UN to support joint DR Congo/Rwanda military plan targeting rebels

Alan Doss greeting residents of Goma
The top United Nations envoy to the Democratic Republic of the Congo (DRC) has formally accepted an invitation by the nation’s Government to support the joint DRC/Rwanda military operation targeting ethnic Rwandan Hutu militias.

“We are going to bring our support so that this process can succeed as soon as possible,” Alan Doss, the Secretary-General’s Special Representative, said following talks with DRC authorities yesterday in Goma, the capital of North Kivu province.

The UN will contribute a planning and liaison team, and the Goma talks focused on protecting civilians during the upcoming operations against the Forces Démocratiques pour la Libération du Rwanda (FDLR), based in eastern DRC.

Also discussed was speeding up the integration of North Kivu armed groups through the disarmament, demobilization, repatriation, resettlement and reintegration (DDRRR) programme of the UN peacekeeping mission in the country (MONUC).

A task force comprising MONUC and the Congolese armed forces (FARDC) was also set up to follow up the process of integrating armed groups into FARDC as soon as possible.

“We want to prevent negative repercussions on the civilian population, and we insist on the protection of civilians in such operations,” Mr. Doss said today in Bukavu, the capital of South Kivu province. He and Deputy Special Representative Ross Mountain have been visiting the eastern DRC since 25 January.
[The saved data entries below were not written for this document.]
(** * yt-archiver: a shallow embedding of the sync core

    The development follows the layout of the Python package
    [yt_archiver]: [config.py] (module [Config]), [yt_api.py] (module
    [YTApi]), [archiver.py] (module [Archiver]) and [cli.py] (module
    [CLI]).  The parts of the Python standard library that the package
    calls ([re.search], [glob.glob], [os.listdir], [os.unlink]) are
    modelled in the modules [Re], [Glob] and [OS]; the external
    collaborators ([scrapetube], the downloader block of the
    configuration and its command, the Unicode tables behind [\w]) are
    the fields of the class [Externals]. *)

From Stdlib Require Import NArith ZArith Ascii String Bool Lia.
From stdpp Require Import gmap strings list fin_maps sets pretty.

(** ** Python strings

    A Python [str] is a sequence of Unicode code points. *)

Abbreviation str := (list N) (only parsing).

Definition of_string (s : string) : str :=
  (fun a : ascii => N_of_ascii a) <$> list_ascii_of_string s.

Definition c_nul      : N := 0.   (* '\0' *)
Definition c_newline  : N := 10.  (* '\n' *)
Definition c_bang     : N := 33.  (* '!' *)
Definition c_star     : N := 42.  (* '*' *)
Definition c_hyphen   : N := 45.  (* '-' *)
Definition c_dot      : N := 46.  (* '.' *)
Definition c_slash    : N := 47.  (* '/' *)
Definition c_question : N := 63.  (* '?' *)
Definition c_lbracket : N := 91.  (* '[' *)
Definition c_rbracket : N := 93.  (* ']' *)
Definition c_underscore : N := 95. (* '_' *)

(** ** Exceptions and generators *)

(** The exceptions (all of them subclasses of [Exception]) that the
    calls of the package raise. *)
Inductive exn :=
  | OSError (path : list str)
  | RemoteLookupError (channel_id : str)
  | KeyError (key : str)
  | IndexError
  | TypeError
  | ValueError.

(** A call returns a value or raises. *)
Inductive outcome (A : Type) :=
  | Return (a : A)
  | Raised (e : exn).
Arguments Return {A} a.
Arguments Raised {A} e.

(** A finite generator yields items and then either stops or raises. *)

Inductive feed (A : Type) :=
  | Yield (a : A) (rest : feed A)
  | StopIteration
  | Raises (e : exn).
Arguments Yield {A} a rest.
Arguments StopIteration {A}.
Arguments Raises {A} e.

(** [yields l tl] yields the items of [l] and goes on as [tl]. *)
Definition yields {A} (l : list A) (tl : feed A) : feed A := foldr Yield tl l.

(** ** External collaborators *)

Record video := Video { videoId : str }.

(** One entry of a search result of [scrapetube.get_search], read through
    the four [glom] paths of [YTApi]; a missing path gives [None]. *)
Record raw_result := RawResult {
  page_type : option str;
  browse_id : option str;
  byline_text : option str;
  canonical_base_url : option str
}.

(** A directory entry: what [os.path.isfile] answers for it and whether
    [os.unlink] succeeds on it. *)
Record attrs := Attrs { isfile : bool; unlinkable : bool }.

(** The sub-directories of the configured output path that can be listed,
    by name; a directory is the map of its entries. *)
Abbreviation filesystem := (gmap (list N) (gmap (list N) attrs)) (only parsing).

(** A path that [glob.glob] returns: an entry [file] of the
    sub-directory [d] of the output path, or a path to a file that is in
    none of these directories, with whether [os.unlink] succeeds on
    it. *)
Inductive hit :=
  | InDir (d file : str)
  | Elsewhere (path : str) (unlink_ok : bool).

Class Externals := {
  (** [str.isalnum] on the code points from 128 on (the Unicode tables). *)
  uni_alnum : N → bool;
  (** whether a character is in the bracket expression [[stuff]] of an
      [fnmatch] pattern *)
  bracket_mem : str → N → bool;
  (** [scrapetube.get_channel(channel_id)] *)
  get_channel : str → feed video;
  (** [scrapetube.get_search(term)] *)
  get_search : str → feed raw_result;
  (** [urllib.parse.urljoin(base, url)] *)
  urljoin : str → option str → str;
  (** the [format] of the downloader command with the downloader block,
      [video_id] and [channel_name], and the [subprocess.call] of the
      result: whether the two calls return (the exit status is dropped)
      or one of them raises, as [format] does for a field that the
      block lacks and [call] for a command with a NUL, and the
      directories afterwards *)
  run_downloader : str → str → filesystem → outcome unit * filesystem;
  (** [downloader["output_path"]], a string *)
  output_path : str;
  (** [glob.glob(os.path.join(output_path, dirname, basename))] for the
      path names that [Glob.glob] does not write out (see
      [Glob.modelled]) *)
  glob_elsewhere : str → str → filesystem → outcome (list hit)
}.

(** ** The regular expressions of [re], as far as [archiver.py] uses them *)

Module Re.
Section Re.
Context `{!Externals}.

(** [\w] on [str] patterns: alphanumeric or underscore. *)
Definition ascii_alnum (c : N) : bool :=
  ((48 <=? c) && (c <=? 57) || (65 <=? c) && (c <=? 90)
   || (97 <=? c) && (c <=? 122))%N.

Definition is_word (c : N) : bool :=
  if (c <? 128)%N then ascii_alnum c || (c =? c_underscore)%N
  else uni_alnum c.

(** [[\w-]] *)
Definition is_word_or_hyphen (c : N) : bool :=
  is_word c || (c =? c_hyphen)%N.
Lemma round_nearest_even_nonneg (m : Z) (l : location) :
  0 <= m -> 0 <= round_nearest_even m l.
Proof.
  intros H. destruct l as [|[| |]]; simpl; try lia.
  destruct (Z.even m); lia.
Qed.

Lemma binary_round_aux_nonneg (m e : Z) (l : location) :
  0 <= m -> nonneg_float (binary_round_aux prec emax false m e l) = true.
Proof.
  intros H. unfold binary_round_aux.
  pose proof (shr_fexp_nonneg e l H) as H1.
  destruct (shr_fexp prec emax m e l) as [mrs1 e1]. simpl in H1.
  pose proof (shr_fexp_nonneg e1 loc_Exact
                (round_nearest_even_nonneg (loc_of_shr_record mrs1) H1)) as H2.
  destruct (shr_fexp prec emax _ e1 loc_Exact) as [mrs2 e2]. simpl in H2.
  destruct (shr_m mrs2) as [|q|q]; [reflexivity | | lia].
  destruct (e2 <=? emax - prec); reflexivity.
Qed.

Lemma int_truediv_nonneg (m n : Z) :
  0 <= m -> 0 < n -> nonneg_float (int_truediv m n) = true.
Proof.
  intros Hm Hn. unfold int_truediv.
  destruct n as [|n|n]; try lia.
  destruct m as [|m|m]; try lia; [reflexivity|].
  unfold exact_of_int, SFdiv, SFdiv_core_binary.
  set (m' := match _ with Z0 => Z.pos m | Z.pos _ => _ | Z.neg _ => 0 end).
  assert (Hm' : 0 <= m').
  { subst m'. destruct (_ - _ - _); try lia. apply Z.shiftl_nonneg. lia. }
  pose proof (Z.div_pos m' (Z.pos n) Hm' Hn) as Hq.
  unfold Z.div in Hq.
  destruct (Z.div_eucl m' (Z.pos n)) as [q r].
  apply binary_round_aux_nonneg, Hq.
Qed.

Lemma SF64add_nonneg (x y : spec_float) :
  nonneg_float x = true -> nonneg_float y = true ->
  nonneg_float (SF64add x y) = true.
Proof.
  destruct x as [sx|sx| |sx mx ex], y as [sy|sy| |sy my ey];
    simpl; try discriminate; try (destruct sx, sy; simpl; congruence);
    try (destruct sx; simpl; congruence); try (destruct sy; simpl; congruence).
  destruct sx, sy; try discriminate. intros _ _.
  unfold SF64add, SFadd, cond_Zopp, binary_normalize.
  change (Z.pos ?a + Z.pos ?b) with (Z.pos (a + b)).
  set (sum := (_ + _)%positive). cbv beta iota.
  unfold binary_round.
  destruct (shl_align sum _ _) as [mz ez].
  apply binary_round_aux_nonneg. lia.
Qed.

Lemma nonneg_gt_zero (z : spec_float) :
  nonneg_float z = true ->
  SFltb (S754_zero false) z = negb (SFeqb z (S754_zero false)).
Proof.
  destruct z as [s|s| |s m e]; try destruct s; simpl; intros H;
    try discriminate H; reflexivity.
Qed.
End RoundingSign.

Lemma ratio_code (num rest : nat) :
  (if py_gt (py_add (PyInt (Z.of_nat num)) (PyInt (Z.of_nat rest))) (PyInt 0)
   then py_truediv (PyInt (Z.of_nat num))
                   (py_add (PyInt (Z.of_nat num)) (PyInt (Z.of_nat rest)))
   else Some (PyInt 0))
  = Some (spec_ratio num (num + rest)).
Proof.
  unfold py_add, py_gt, py_truediv, spec_ratio.
  rewrite <- Nat2Z.inj_add.
  destruct (Nat.eqb_spec (num + rest) 0) as [E|E].
  - rewrite E. reflexivity.
  - destruct (Z.ltb_spec 0 (Z.of_nat (num + rest))) as [H|H]; [|lia].
    destruct (Z.eqb_spec (Z.of_nat (num + rest)) 0) as [H0|H0]; [lia|].
    reflexivity.
Qed.

Lemma spec_ratio_like (num rest : nat) : ratio_like (spec_ratio num (num + rest)).
Proof.
  unfold spec_ratio.
  destruct (Nat.eqb_spec (num + rest) 0) as [E|E]; simpl; [reflexivity|].
  apply int_truediv_nonneg; lia.
Qed.

Lemma ratio_like_to_float (a : pynum) :
  ratio_like a -> nonneg_float (to_float a) = true.
Proof. destruct a as [n|x]; simpl; intros H; [subst n; reflexivity | exact H]. Qed.

Lemma float_f1_code (num z : spec_float) :
  nonneg_float z = true ->
  (if SFltb (S754_zero false) z
   then (if float_is_zero z then None else Some (PyFloat (SF64div num z)))
   else Some (PyInt 0))
  = Some (if SFeqb z (S754_zero false) then PyInt 0
          else PyFloat (SF64div num z)).
Proof.
  intros H. rewrite (nonneg_gt_zero z H).
  destruct z as [s|s| |s m e]; try destruct s; try discriminate H; reflexivity.
Qed.

Lemma f1_code (precision recall : pynum) :
  ratio_like precision -> ratio_like recall ->
  (if py_gt (py_add precision recall) (PyInt 0)
   then py_truediv (py_mul (py_mul (PyInt 2) precision) recall)
                   (py_add precision recall)
   else Some (PyInt 0))
  = Some (spec_f1 precision recall).
Proof.
  intros Hp Hr. unfold spec_f1.
  pose proof (SF64add_nonneg _ _ (ratio_like_to_float _ Hp)
                (ratio_like_to_float _ Hr)) as Hz.
  destruct precision as [m|x], recall as [n|y].
  - simpl in Hp, Hr. subst m n. reflexivity.
  - apply (float_f1_code _ _ Hz).
  - apply (float_f1_code _ _ Hz).
  - apply (float_f1_code _ _ Hz).
Qed.
(** * pg-boss: the queue manager (src/manager.js)

    A shallow embedding of the [Manager] class: JavaScript values, the
    promise discipline the methods are written in, the subscription
    registry, the dedup-aware job creation and the completion calls,
    followed by the properties the specification states about them. *)

From Stdlib Require Import ZArith String List Bool Lia DecimalString.
From stdpp Require Import gmap strings list fin_maps.

Set Warnings "-register-all".

Local Open Scope string_scope.
Local Open Scope list_scope.
Local Open Scope Z_scope.

(** ** JavaScript values *)

Module Js.

(** The values that reach the manager. A number is an integer-valued
    double, held as a [Z]; a callable is kept by a tag only, since the
    manager never looks inside one. *)
Inductive JsVal : Type :=
| VUndefined
| VNull
| VBool (b : bool)
| VNum (n : Z)
| VStr (s : string)
| VFunc (tag : nat)
| VArr (items : list JsVal)
| VObj (props : list (string * JsVal)).

(** [typeof v] *)
Definition typeof (v : JsVal) : string :=
  match v with
  | VUndefined => "undefined"
  | VNull => "object"
  | VBool _ => "boolean"
  | VNum _ => "number"
  | VStr _ => "string"
  | VFunc _ => "function"
  | VArr _ => "object"
  | VObj _ => "object"
  end.

(** [Array.isArray(v)] *)
Definition Array_isArray (v : JsVal) : bool :=
  match v with VArr _ => true | _ => false end.

(** [v === null] *)
Definition is_null (v : JsVal) : bool :=
  match v with VNull => true | _ => false end.

(** ToBoolean: what [if (v)], [!v] and [v || w] test. *)
Definition truthy (v : JsVal) : bool :=
  match v with
  | VUndefined | VNull => false
  | VBool b => b
  | VNum n => negb (n =? 0)
  | VStr s => negb (String.eqb s "")
  | VFunc _ | VArr _ | VObj _ => true
  end.

(** The scalars: booleans, numbers and strings. *)
Definition is_scalar (v : JsVal) : bool :=
  match v with VBool _ | VNum _ | VStr _ => true | _ => false end.

(** An optional numeric argument or option: [None] when it is left out. *)
Definition num_truthy (o : option Z) : bool :=
  match o with Some n => negb (n =? 0) | None => false end.

(** [a || b] on two optional numbers. *)
Definition num_or (a b : option Z) : option Z :=
  if num_truthy a then a else b.

(** [a || d] with a numeric default. *)
Definition num_or_default (a : option Z) (d : Z) : Z :=
  match a with Some n => if n =? 0 then d else n | None => d end.

(** [a || d] with a string default. *)
Definition str_or_default (a : option string) (d : string) : string :=
  match a with Some s => if String.eqb s "" then d else s | None => d end.

(** [a > 0] on an optional number: [undefined > 0] and [null > 0] are false. *)
Definition num_gt0 (a : option Z) : bool :=
  match a with Some n => 0 <? n | None => false end.

(** [a * k] on an optional number of which [a > 0] is known to hold;
    elsewhere the product is not used. *)
Definition num_mul (a : option Z) (k : Z) : option Z :=
  match a with Some n => Some (n * k) | None => None end.

(** ['' + n]: the decimal numeral of an integer. *)
Definition Number_toString (n : Z) : string :=
  NilZero.string_of_int (Z.to_int n).

(** [a || null] on an optional string. *)
Definition str_or_null (a : option string) : option string :=
  match a with Some s => if String.eqb s "" then None else Some s | None => None end.

(** [Array.isArray(v) ? v : [v]] *)
Definition as_array (v : JsVal) : list JsVal :=
  match v with VArr items => items | _ => [v] end.

(** A number or [null] as a value. *)
Definition of_num (o : option Z) : JsVal :=
  match o with Some n => VNum n | None => VNull end.

(** A string or [null] as a value. *)
Definition of_str (o : option string) : JsVal :=
  match o with Some s => VStr s | None => VNull end.

End Js.

Export Js.

(** ** The data the manager handles *)

(** What a promise is rejected with, or a call throws. *)
Inductive JsError : Type :=
| AssertionError (message : string)
| TypeError (message : string)
| Reason (v : JsVal).

(** How a call ends: a promise resolved or rejected, or an exception
    thrown before any promise is returned. *)
Inductive Settled (A : Type) : Type :=
| Resolved (a : A)
| Rejected (e : JsError)
| Thrown (e : JsError).
Arguments Resolved {A} a.
Arguments Rejected {A} e.
Arguments Thrown {A} e.

(** The five commands the constructor prepares from [plans]; their SQL
    text belongs to the store. *)
Inductive Command : Type :=
| nextJobCommand
| insertJobCommand
| completeJobsCommand
| cancelJobsCommand
| failJobsCommand.
(** X9.  Who closes the logger.  When the container is running and has a
    cached log driver, the goroutine reads from that driver and its cleanup
    leaves it open.  Otherwise the logger is the one [StartLogger] made,
    and the cleanup closes it, once and last, unless it is the very logger
    cached in the container. *)
Theorem X9_logger_is_closed_only_if_started_here (d : daemon.Daemon) (name : string)
    (config : backend.ContainerLogsConfig) (acts : list daemon.action) (w : daemon.worker) :
  daemon.ContainerLogs d name config = daemon.returned None acts (Some w) ->
  let c := daemon.w_container w in
  if container.IsRunning c && bool_decide (container.LogDriver c <> None)
  then container.LogDriver c = Some (daemon.w_cLog w)
       /\ daemon.deferred w = [daemon.close_Messages; daemon.logs_Close]
  else container.StartLogger c = Ok (daemon.w_cLog w)
       /\ daemon.deferred w
          = daemon.close_Messages :: daemon.logs_Close ::
            (if decide (container.LogDriver c = Some (daemon.w_cLog w))
             then [] else [daemon.cLog_Close]).
Proof.
  intros Hrun. apply ContainerLogs_started in Hrun as [Hbody _].
  pose proof (body_Ok_inv d name config w Hbody) as Hinv. cbn zeta in *.
  destruct Hinv as (_ & _ & _ & _ & _ & _ & Hlog & _).
  unfold daemon.getLogger in Hlog. unfold daemon.deferred.
  destruct (container.LogDriver (daemon.w_container w)) as [drv |] eqn:Hdrv.
  - rewrite bool_decide_eq_true_2 by discriminate. rewrite andb_true_r.
    destruct (container.IsRunning (daemon.w_container w)).
    + injection Hlog as ->. split; [reflexivity |].
      rewrite decide_True by reflexivity. reflexivity.
    + split; [exact Hlog |].
      destruct (decide (Some (daemon.w_cLog w) = Some drv)) as [E | N];
        destruct (decide (Some drv = Some (daemon.w_cLog w))) as [E' | N'];
        try reflexivity; congruence.
  - rewrite bool_decide_eq_false_2 by (intros Hn; apply Hn; reflexivity).
    rewrite andb_false_r. split; [exact Hlog |].
    rewrite decide_False by discriminate. rewrite decide_False by discriminate.
    reflexivity.
Qed.

(** X9 on the sample container, which is running with a cached driver. *)
Lemma X9_logger_witness :
  container.LogDriver sample_container = Some sample_logger
  /\ daemon.deferred
       {| daemon.w_Messages := 7%nat;
          daemon.w_readConfig :=
            {| logger.Since := time.zero; logger.Tail := 10; logger.Follow := true |};
          daemon.w_cLog := sample_logger;
          daemon.w_container := sample_container |}
     = [daemon.close_Messages; daemon.logs_Close].
Proof.
  exact (X9_logger_is_closed_only_if_started_here sample_daemon "c1"
           (sample_config true false "10" (Some 7%nat)) [] _ eq_refl).
Defined.

(** ** ParseLogDetails *)

Lemma insert_all_snoc (acc : gmap string string) kvs kv :
  insert_all acc (kvs ++ [kv]) = <[kv.1 := kv.2]> (insert_all acc kvs).
Proof. unfold insert_all. rewrite foldl_app. reflexivity. Qed.

Lemma insert_all_nonempty (acc : gmap string string) kvs :
  kvs <> [] -> insert_all acc kvs <> ∅.
Proof.
  destruct kvs as [| kv kvs _] using rev_ind; [congruence |].
  intros _. rewrite insert_all_snoc. apply insert_non_empty.
Qed.

Lemma insert_all_size kvs : forall (acc : gmap string string),
  (size (insert_all acc kvs) <= size acc + List.length kvs)%nat.
Proof.
  induction kvs as [| [k v] kvs IH]; intros acc; [simpl; lia |].
  change (insert_all acc ((k, v) :: kvs)) with (insert_all (<[k := v]> acc) kvs).
  specialize (IH (<[k := v]> acc)). rewrite map_size_insert in IH.
  destruct (acc !! k); simpl in *; lia.
Qed.

Lemma segment_decodes_has_eq seg kv : segment_decodes seg kv -> has_byte "=" seg = true.
Proof.
  intros (rk & rv & -> & _). rewrite has_byte_app. simpl. apply orb_true_r.
Qed.

(** X10.  [ParseLogDetails] never returns an empty mapping, and never part
    of one: when it succeeds the input is not empty, every comma-separated
    segment of it contains an [=] (so no leading, trailing or doubled
    comma), the mapping has at least one key and at most as many keys as
    there are segments. *)
Theorem X10_ParseLogDetails_success_is_nonempty (s : string) (m : gmap string string) :
  client.ParseLogDetails s = Ok m ->
  s <> ""
  /\ Forall (fun seg => has_byte "=" seg = true) (strings.Split s ",")
  /\ m <> ∅
  /\ (1 <= size m <= List.length (strings.Split s ","))%nat.
Proof.
  intros Hok. unfold client.ParseLogDetails in Hok.
  pose proof (parse_pairs_spec (strings.Split s ",") ∅) as Hspec.
  rewrite Hok in Hspec. destruct Hspec as (kvs & Hall & ->).
  assert (kvs <> []) as Hne.
  { intros ->. apply Forall2_nil_inv_r in Hall. exact (Split_nonempty s "," Hall). }
  assert (insert_all ∅ kvs <> ∅) as Hm by (apply insert_all_nonempty, Hne).
  repeat split.
  - intros ->. vm_compute in Hok. discriminate.
  - clear Hok Hne Hm. induction Hall as [| seg kv segs kvs Hd _ IH]; constructor.
    + eapply segment_decodes_has_eq, Hd.
    + exact IH.
  - exact Hm.
  - destruct (decide (size (insert_all ∅ kvs) = 0%nat)) as [Hz | Hz]; [| lia].
    apply map_size_empty_iff in Hz. contradiction.
  - rewrite (Forall2_length _ _ _ Hall).
    pose proof (insert_all_size kvs ∅) as Hsz. rewrite map_size_empty in Hsz. lia.
Qed.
MONUC will send a group of six to eight staff military officers, whose mandate is limited to planning and liaising, to the DRC/Rwanda operation’s headquarters in Goma. Their goal is to boost the presence and gradual inclusion of UN civilian staff in planning the operation, as well as work on issues such as humanitarian coordination and the demobilization of former Congolese or ethnic Rwandan Hutu fighters.

Assistant Secretary-General for Peacekeeping Operations Edmond Mulet said that their task is to work with the joint operation to ensure that international humanitarian laws are respected and that civilians are protected.

“We will be monitoring this very closely,” he told reporters today, after briefing the Security Council in a closed-door meeting on the DRC.

Mr. Mulet noted that the cooperation between Kinshasa and Kigali is a “very positive development,” as was the recent arrest of Laurent Nkunda, the head of the National Congress in Defense of the People (CNDP), which has been waging a separate battle with Government forces in eastern DRC.

He added that there is much work to be done on the political front in “addressing some of the fundamental questions of the crisis in the Kivus, which also has economic roots and other implications.”